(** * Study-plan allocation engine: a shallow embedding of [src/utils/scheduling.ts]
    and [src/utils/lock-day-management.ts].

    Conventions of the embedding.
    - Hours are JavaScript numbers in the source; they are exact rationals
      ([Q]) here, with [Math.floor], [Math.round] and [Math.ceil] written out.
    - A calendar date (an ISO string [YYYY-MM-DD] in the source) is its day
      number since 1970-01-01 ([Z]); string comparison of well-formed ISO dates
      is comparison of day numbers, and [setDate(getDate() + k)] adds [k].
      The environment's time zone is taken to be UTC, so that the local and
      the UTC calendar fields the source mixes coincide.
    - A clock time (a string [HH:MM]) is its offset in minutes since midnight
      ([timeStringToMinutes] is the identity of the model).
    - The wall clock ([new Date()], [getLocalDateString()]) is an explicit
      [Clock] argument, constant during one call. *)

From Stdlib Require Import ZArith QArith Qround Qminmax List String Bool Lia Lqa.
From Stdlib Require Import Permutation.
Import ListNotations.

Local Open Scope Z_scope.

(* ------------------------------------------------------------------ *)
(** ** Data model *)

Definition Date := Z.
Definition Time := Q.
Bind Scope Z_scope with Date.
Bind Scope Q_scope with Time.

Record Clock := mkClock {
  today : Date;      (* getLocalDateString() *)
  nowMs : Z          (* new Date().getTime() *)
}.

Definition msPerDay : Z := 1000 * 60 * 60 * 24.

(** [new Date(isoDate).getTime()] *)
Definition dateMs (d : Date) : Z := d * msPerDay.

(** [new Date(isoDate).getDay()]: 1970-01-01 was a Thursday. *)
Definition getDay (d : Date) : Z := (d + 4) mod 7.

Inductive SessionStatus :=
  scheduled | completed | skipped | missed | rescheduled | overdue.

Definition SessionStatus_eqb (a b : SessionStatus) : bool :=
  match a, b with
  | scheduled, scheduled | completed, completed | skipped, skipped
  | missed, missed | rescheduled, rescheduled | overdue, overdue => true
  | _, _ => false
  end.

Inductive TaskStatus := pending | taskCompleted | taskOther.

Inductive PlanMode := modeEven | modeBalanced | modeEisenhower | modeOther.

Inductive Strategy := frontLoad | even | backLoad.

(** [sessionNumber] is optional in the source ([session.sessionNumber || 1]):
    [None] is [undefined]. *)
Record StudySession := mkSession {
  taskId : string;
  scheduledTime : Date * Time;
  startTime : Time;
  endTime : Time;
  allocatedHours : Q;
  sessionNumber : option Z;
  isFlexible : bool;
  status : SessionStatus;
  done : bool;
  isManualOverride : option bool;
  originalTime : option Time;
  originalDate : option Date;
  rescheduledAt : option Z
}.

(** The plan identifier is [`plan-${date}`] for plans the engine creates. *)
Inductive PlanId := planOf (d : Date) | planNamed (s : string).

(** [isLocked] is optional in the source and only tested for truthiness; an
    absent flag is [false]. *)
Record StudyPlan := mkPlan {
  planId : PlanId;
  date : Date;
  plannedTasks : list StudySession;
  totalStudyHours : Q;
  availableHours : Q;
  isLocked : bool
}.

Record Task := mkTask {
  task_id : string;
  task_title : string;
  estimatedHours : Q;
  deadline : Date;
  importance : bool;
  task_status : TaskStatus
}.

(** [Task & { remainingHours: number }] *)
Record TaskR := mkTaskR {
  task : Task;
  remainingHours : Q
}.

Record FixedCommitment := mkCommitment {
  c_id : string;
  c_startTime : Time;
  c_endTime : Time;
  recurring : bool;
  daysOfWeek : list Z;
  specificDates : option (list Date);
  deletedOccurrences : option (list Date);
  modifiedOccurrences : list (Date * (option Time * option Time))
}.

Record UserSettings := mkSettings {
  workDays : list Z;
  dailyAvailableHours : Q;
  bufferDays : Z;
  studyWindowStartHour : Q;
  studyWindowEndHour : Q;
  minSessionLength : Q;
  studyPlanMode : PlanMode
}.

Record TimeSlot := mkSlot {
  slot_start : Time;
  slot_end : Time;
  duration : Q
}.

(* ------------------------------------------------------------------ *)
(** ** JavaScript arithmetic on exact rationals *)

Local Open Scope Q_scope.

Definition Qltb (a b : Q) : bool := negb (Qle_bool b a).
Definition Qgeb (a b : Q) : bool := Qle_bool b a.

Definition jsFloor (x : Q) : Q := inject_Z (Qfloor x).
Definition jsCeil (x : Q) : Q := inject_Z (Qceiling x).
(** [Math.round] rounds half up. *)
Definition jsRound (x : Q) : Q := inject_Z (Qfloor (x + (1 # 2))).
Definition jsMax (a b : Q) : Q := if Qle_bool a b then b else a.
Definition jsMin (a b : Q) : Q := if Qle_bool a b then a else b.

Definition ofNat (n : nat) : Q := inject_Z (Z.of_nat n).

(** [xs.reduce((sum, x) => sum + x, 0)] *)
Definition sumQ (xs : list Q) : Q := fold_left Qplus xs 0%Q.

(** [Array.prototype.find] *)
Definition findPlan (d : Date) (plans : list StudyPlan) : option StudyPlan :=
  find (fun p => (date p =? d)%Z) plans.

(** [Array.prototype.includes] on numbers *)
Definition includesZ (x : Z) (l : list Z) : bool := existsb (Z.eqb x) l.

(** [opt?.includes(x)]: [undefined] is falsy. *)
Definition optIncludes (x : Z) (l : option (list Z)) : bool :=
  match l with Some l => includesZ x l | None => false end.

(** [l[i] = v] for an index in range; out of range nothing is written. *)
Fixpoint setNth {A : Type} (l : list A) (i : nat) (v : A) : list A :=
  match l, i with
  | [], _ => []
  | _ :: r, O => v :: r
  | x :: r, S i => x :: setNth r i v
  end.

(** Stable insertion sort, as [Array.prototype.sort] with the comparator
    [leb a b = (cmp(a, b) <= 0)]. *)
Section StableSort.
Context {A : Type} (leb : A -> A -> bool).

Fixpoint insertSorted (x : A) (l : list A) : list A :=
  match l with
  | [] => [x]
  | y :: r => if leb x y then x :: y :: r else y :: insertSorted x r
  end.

++++

_What is expected:_ The listing above needs to be retyped. Reproduce every line exactly.

_Answer area:_
(** * Study-plan allocation engine: a shallow embedding of [src/utils/scheduling.ts]
    and [src/utils/lock-day-management.ts].

    Conventions of the embedding.
    - Hours are JavaScript numbers in the source; they are exact rationals
      ([Q]) here, with [Math.floor], [Math.round] and [Math.ceil] written out.
    - A calendar date (an ISO string [YYYY-MM-DD] in the source) is its day
      number since 1970-01-01 ([Z]); string comparison of well-formed ISO dates
      is comparison of day numbers, and [setDate(getDate() + k)] adds [k].
      The environment's time zone is taken to be UTC, so that the local and
      the UTC calendar fields the source mixes coincide.
    - A clock time (a string [HH:MM]) is its offset in minutes since midnight
      ([timeStringToMinutes] is the identity of the model).
    - The wall clock ([new Date()], [getLocalDateString()]) is an explicit
      [Clock] argument, constant during one call. *)

From Stdlib Require Import ZArith QArith Qround Qminmax List String Bool Lia Lqa.
From Stdlib Require Import Permutation.
Import ListNotations.

Local Open Scope Z_scope.

(* ------------------------------------------------------------------ *)
(** ** Data model *)

Definition Date := Z.
Definition Time := Q.
Bind Scope Z_scope with Date.
Bind Scope Q_scope with Time.

Record Clock := mkClock {
  today : Date;      (* getLocalDateString() *)
  nowMs : Z          (* new Date().getTime() *)
}.

Definition msPerDay : Z := 1000 * 60 * 60 * 24.

(** [new Date(isoDate).getTime()] *)
Definition dateMs (d : Date) : Z := d * msPerDay.

(** [new Date(isoDate).getDay()]: 1970-01-01 was a Thursday. *)
Definition getDay (d : Date) : Z := (d + 4) mod 7.

Inductive SessionStatus :=
  scheduled | completed | skipped | missed | rescheduled | overdue.

Definition SessionStatus_eqb (a b : SessionStatus) : bool :=
  match a, b with
  | scheduled, scheduled | completed, completed | skipped, skipped
  | missed, missed | rescheduled, rescheduled | overdue, overdue => true
  | _, _ => false
  end.

Inductive TaskStatus := pending | taskCompleted | taskOther.

Inductive PlanMode := modeEven | modeBalanced | modeEisenhower | modeOther.

Inductive Strategy := frontLoad | even | backLoad.

(** [sessionNumber] is optional in the source ([session.sessionNumber || 1]):
    [None] is [undefined]. *)
Record StudySession := mkSession {
  taskId : string;
  scheduledTime : Date * Time;
  startTime : Time;
  endTime : Time;
  allocatedHours : Q;
  sessionNumber : option Z;
  isFlexible : bool;
  status : SessionStatus;
  done : bool;
  isManualOverride : option bool;
  originalTime : option Time;
  originalDate : option Date;
  rescheduledAt : option Z
}.

(** The plan identifier is [`plan-${date}`] for plans the engine creates. *)
Inductive PlanId := planOf (d : Date) | planNamed (s : string).

(** [isLocked] is optional in the source and only tested for truthiness; an
    absent flag is [false]. *)
Record StudyPlan := mkPlan {
  planId : PlanId;
  date : Date;
  plannedTasks : list StudySession;
  totalStudyHours : Q;
  availableHours : Q;
  isLocked : bool
}.

Record Task := mkTask {
  task_id : string;
  task_title : string;
  estimatedHours : Q;
  deadline : Date;
  importance : bool;
  task_status : TaskStatus
}.

(** [Task & { remainingHours: number }] *)
Record TaskR := mkTaskR {
  task : Task;
  remainingHours : Q
}.

Record FixedCommitment := mkCommitment {
  c_id : string;
  c_startTime : Time;
  c_endTime : Time;
  recurring : bool;
  daysOfWeek : list Z;
  specificDates : option (list Date);
  deletedOccurrences : option (list Date);
  modifiedOccurrences : list (Date * (option Time * option Time))
}.

Record UserSettings := mkSettings {
  workDays : list Z;
  dailyAvailableHours : Q;
  bufferDays : Z;
  studyWindowStartHour : Q;
  studyWindowEndHour : Q;
  minSessionLength : Q;
  studyPlanMode : PlanMode
}.

Record TimeSlot := mkSlot {
  slot_start : Time;
  slot_end : Time;
  duration : Q
}.

(* ------------------------------------------------------------------ *)
(** ** JavaScript arithmetic on exact rationals *)

Local Open Scope Q_scope.

Definition Qltb (a b : Q) : bool := negb (Qle_bool b a).
Definition Qgeb (a b : Q) : bool := Qle_bool b a.

Definition jsFloor (x : Q) : Q := inject_Z (Qfloor x).
Definition jsCeil (x : Q) : Q := inject_Z (Qceiling x).
(** [Math.round] rounds half up. *)
Definition jsRound (x : Q) : Q := inject_Z (Qfloor (x + (1 # 2))).
Definition jsMax (a b : Q) : Q := if Qle_bool a b then b else a.
Definition jsMin (a b : Q) : Q := if Qle_bool a b then a else b.

Definition ofNat (n : nat) : Q := inject_Z (Z.of_nat n).

(** [xs.reduce((sum, x) => sum + x, 0)] *)
Definition sumQ (xs : list Q) : Q := fold_left Qplus xs 0%Q.

(** [Array.prototype.find] *)
Definition findPlan (d : Date) (plans : list StudyPlan) : option StudyPlan :=
  find (fun p => (date p =? d)%Z) plans.

(** [Array.prototype.includes] on numbers *)
Definition includesZ (x : Z) (l : list Z) : bool := existsb (Z.eqb x) l.

(** [opt?.includes(x)]: [undefined] is falsy. *)
Definition optIncludes (x : Z) (l : option (list Z)) : bool :=
  match l with Some l => includesZ x l | None => false end.

(** [l[i] = v] for an index in range; out of range nothing is written. *)
Fixpoint setNth {A : Type} (l : list A) (i : nat) (v : A) : list A :=
  match l, i with
  | [], _ => []
  | _ :: r, O => v :: r
  | x :: r, S i => x :: setNth r i v
  end.

(** Stable insertion sort, as [Array.prototype.sort] with the comparator
    [leb a b = (cmp(a, b) <= 0)]. *)
Section StableSort.
Context {A : Type} (leb : A -> A -> bool).

Fixpoint insertSorted (x : A) (l : list A) : list A :=
  match l with
  | [] => [x]
  | y :: r => if leb x y then x :: y :: r else y :: insertSorted x r
  end.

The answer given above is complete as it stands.